本研究中动脉瘤破裂次数并不能成为独立危险因素,可能是由于样本量少的关系。动脉瘤破裂后蛛网膜下腔出血导致的脑积水影响因素复杂,主要是脑室和/或脑池的结构被血凝块阻塞,以及受损的蛛网膜颗粒吸收减少。本研究旨在能够对这类患者是否容易发生脑积水进行简单的评估。同时针对危险因素进行预防,比如尽可能的清除脑内、脑室和/或脑池内的血肿,减少术后发生脑积水的概率。对于术后脑积水高风险患者,术后可提前采取腰池引流或脑室外引流等处置措施,同时需要特别注意引流量及预防感染,避免让治疗措施成为危险因素。
本研究的不足之处主要有:①从医院病历系统收集的资料可能存在选择性偏倚;②由于是单中心的回顾性研究,不能很好的代表更广泛人群;③所纳入患者的手术由不同主刀医师完成,在手术技术上可能存在差别。后续仍需更大样本、前瞻性、多中心的研究来进一步验证。
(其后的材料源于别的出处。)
(* ===== verification/Kannel.v ===== *)
(** The interfaces of the Kannel libraries the daemon links against and whose
    sources are not in the repository: SMS charset, data-coding and splitting
    helpers, message meta-data, PDU construction and the time functions. Each is
    a class; the daemon's definitions take an instance as an argument and use only
    the documented results, stated as the class's laws. *)
From S2P Require Import Prelude CLib Gwlib Types.
Open Scope Z_scope.

(** ** Time: [struct tm] and the gw_* wrappers *)

Record tm := {
  tm_sec : Z;
  tm_min : Z;
  tm_hour : Z;
  tm_mday : Z;
  tm_mon : Z;
  tm_year : Z;
  tm_isdst : Z;
}.

Class TimeLib := {
  gw_mktime : tm → Z;
  gw_localtime : Z → tm;
  gw_gmtime : Z → tm;
}.

(** The two decimal digits of a [%y], [%m], ... conversion of strftime. *)
Definition fmt_2d (z : Z) : Octstr := [byte_of (48 + z / 10); byte_of (48 + z mod 10)].

(** [gw_strftime(buf, 13, "%y%m%d%H%M%S", &t)]: every field has two digits. *)
Definition strftime_ymdhms (t : tm) : Octstr :=
  fmt_2d (tm_year t mod 100) ++ fmt_2d (tm_mon t + 1) ++ fmt_2d (tm_mday t)
  ++ fmt_2d (tm_hour t) ++ fmt_2d (tm_min t) ++ fmt_2d (tm_sec t).

(** ** SMS helpers *)

Abbreviation Tlvs := (list (Octstr * Octstr)).

(** The fields [dcs_to_fields] decodes the data coding into. *)
Definition same_but_coding (m m' : Msg) : Prop :=
  m' = {| m with mclass := mclass m'; mwi := mwi m'; coding := coding m'; alt_dcs := alt_dcs m' |}.

Class KannelLib := {
  (** the converted text; [None] is a failed conversion, which changes nothing *)
  charset_convert : Octstr → Octstr → Octstr → option Octstr;
  charset_gsm_to_utf8 : Octstr → Octstr;
  charset_utf8_to_gsm : Octstr → Octstr;
  dcs_to_fields : Msg → Z → Msg;
  fields_to_dcs : Msg → Z → Z;
  meta_data_get_values : option Octstr → Octstr → option Tlvs;
  meta_data_set_values : Octstr → Tlvs → Octstr → Octstr;
  prepend_catenation_udh : Msg → Z → Z → Z → Msg;
  (** message, catenation number, maximum number of parts *)
  sms_split : Msg → Z → Z → list Msg;
  smpp_pdu_create : pdu_type → Z → SMPP_PDU;
  dcs_to_fields_frame m dcs : same_but_coding m (dcs_to_fields m dcs);
  prepend_catenation_udh_frame m a b c :
    prepend_catenation_udh m a b c
    = {| m with udhdata := udhdata (prepend_catenation_udh m a b c) |};
  smpp_pdu_create_type t n : type (smpp_pdu_create t n) = t;
  smpp_pdu_create_seq t n : sequence_number (smpp_pdu_create t n) = n;
  smpp_pdu_create_message_id t n : message_id (smpp_pdu_create t n) = None;
}.

(** [dict_get] of a dictionary that may be NULL at the caller's. *)
Definition dict_get (d : Tlvs) (key : Octstr) : option Octstr :=
  snd <$> find (λ kv, octstr_eq (fst kv) key) d.

(** [msg_create(sms)]: strings NULL, numbers undefined, a fresh identifier. *)
Definition msg_create (uuid : Octstr) : Msg := {|
  sender := None;
  receiver := None;
  udhdata := None;
  msgdata := None;
  time := SMS_PARAM_UNDEFINED;
  smsc_id := None;
  service := None;
  msg_id := uuid;
  sms_type := mo;
  mclass := SMS_PARAM_UNDEFINED;
  mwi := SMS_PARAM_UNDEFINED;
  coding := DC_UNDEF;
  validity := SMS_PARAM_UNDEFINED;
  dlr_mask := SMS_PARAM_UNDEFINED;
  dlr_url := None;
  pid := SMS_PARAM_UNDEFINED;
  alt_dcs := SMS_PARAM_UNDEFINED;
  rpi := SMS_PARAM_UNDEFINED;
  binfo := None;
  priority := SMS_PARAM_UNDEFINED;
  meta_data := None;
  boxc_id := None;
|}.

Definition MWI_UNDEF : Z := -1.
Definition MC_UNDEF : Z := -1.

Definition empty_sm : SM := {|
  service_type := None;
  source_addr_ton := 0;
  source_addr_npi := 0;
  source_addr := None;
  dest_addr_ton := 0;
  dest_addr_npi := 0;
  destination_addr := None;
  esm_class := 0;
  protocol_id := 0;
  priority_flag := 0;
  validity_period := None;
  registered_delivery := 0;
  data_coding := 0;
  sm_length := 0;
  short_message := None;
  message_payload := None;
  sar_msg_ref_num := -1;
  sar_segment_seqnum := -1;
  sar_total_segments := -1;
  receipted_message_id := None;
  message_state := -1;
  network_error_code := None;
  tlv := [];
|}.

(** ** Reference instances, for concrete runs *)

(** Text is kept as it is, a message is one part, the meta-data holds no
    values. *)
#[local] Instance kannel_ref : KannelLib := {
  charset_convert s _ _ := Some s;
  charset_gsm_to_utf8 s := s;
  charset_utf8_to_gsm s := s;
  dcs_to_fields m dcs :=
    {| m with coding := if dcs =? 8 then DC_UCS2 else if dcs =? 4 then DC_8BIT else DC_7BIT |};
  fields_to_dcs m _ := match coding m with DC_UCS2 => 8 | DC_8BIT => 4 | _ => 0 end;
  meta_data_get_values _ _ := None;
  meta_data_set_values m _ _ := m;
  prepend_catenation_udh m seg total ref :=
    {| m with udhdata := Some (map byte_of [5; 0; 3; ref; total; seg]) |};
  sms_split m _ _ := [m];
  smpp_pdu_create t n := {|
    type := t; sequence_number := n; command_status := 0; pdu_system_id := None;
    password := None; interface_version := 0; message_id := None; sm := empty_sm |};
  dcs_to_fields_frame _ _ := eq_refl;
  prepend_catenation_udh_frame _ _ _ _ := eq_refl;
  smpp_pdu_create_type _ _ := eq_refl;
  smpp_pdu_create_seq _ _ := eq_refl;
  smpp_pdu_create_message_id _ _ := eq_refl;
}.

(** A calendar of 360-day years of 12 equal months that starts at 1970. *)
#[local] Instance time_ref : TimeLib := {
  gw_mktime t :=
    ((((tm_year t - 70) * 12 + tm_mon t) * 30 + tm_mday t - 1) * 24 + tm_hour t) * 3600
    + tm_min t * 60 + tm_sec t;
  gw_localtime z := {|
    tm_sec := z mod 60; tm_min := z / 60 mod 60; tm_hour := z / 3600 mod 24;
    tm_mday := z / 86400 mod 30 + 1; tm_mon := z / 2592000 mod 12;
    tm_year := 70 + z / 31104000; tm_isdst := 0 |};
  gw_gmtime z := {|
    tm_sec := z mod 60; tm_min := z / 60 mod 60; tm_hour := z / 3600 mod 24;
    tm_mday := z / 86400 mod 30 + 1; tm_mon := z / 2592000 mod 12;
    tm_year := 70 + z / 31104000; tm_isdst := 0 |};
}.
本研究发现动脉瘤破裂后蛛网膜下腔出血患者血肿破入脑室、高等级的Hunt-Hess与Fisher分级、行腰大池引流术、脑室外引流、颅内感染以及合并脑内血肿均是术后发生慢性脑积水的独立为危险因素,临床医生可参考这些指标在围手术期采取积极有效的措施,密切观察这类患者的病情演变。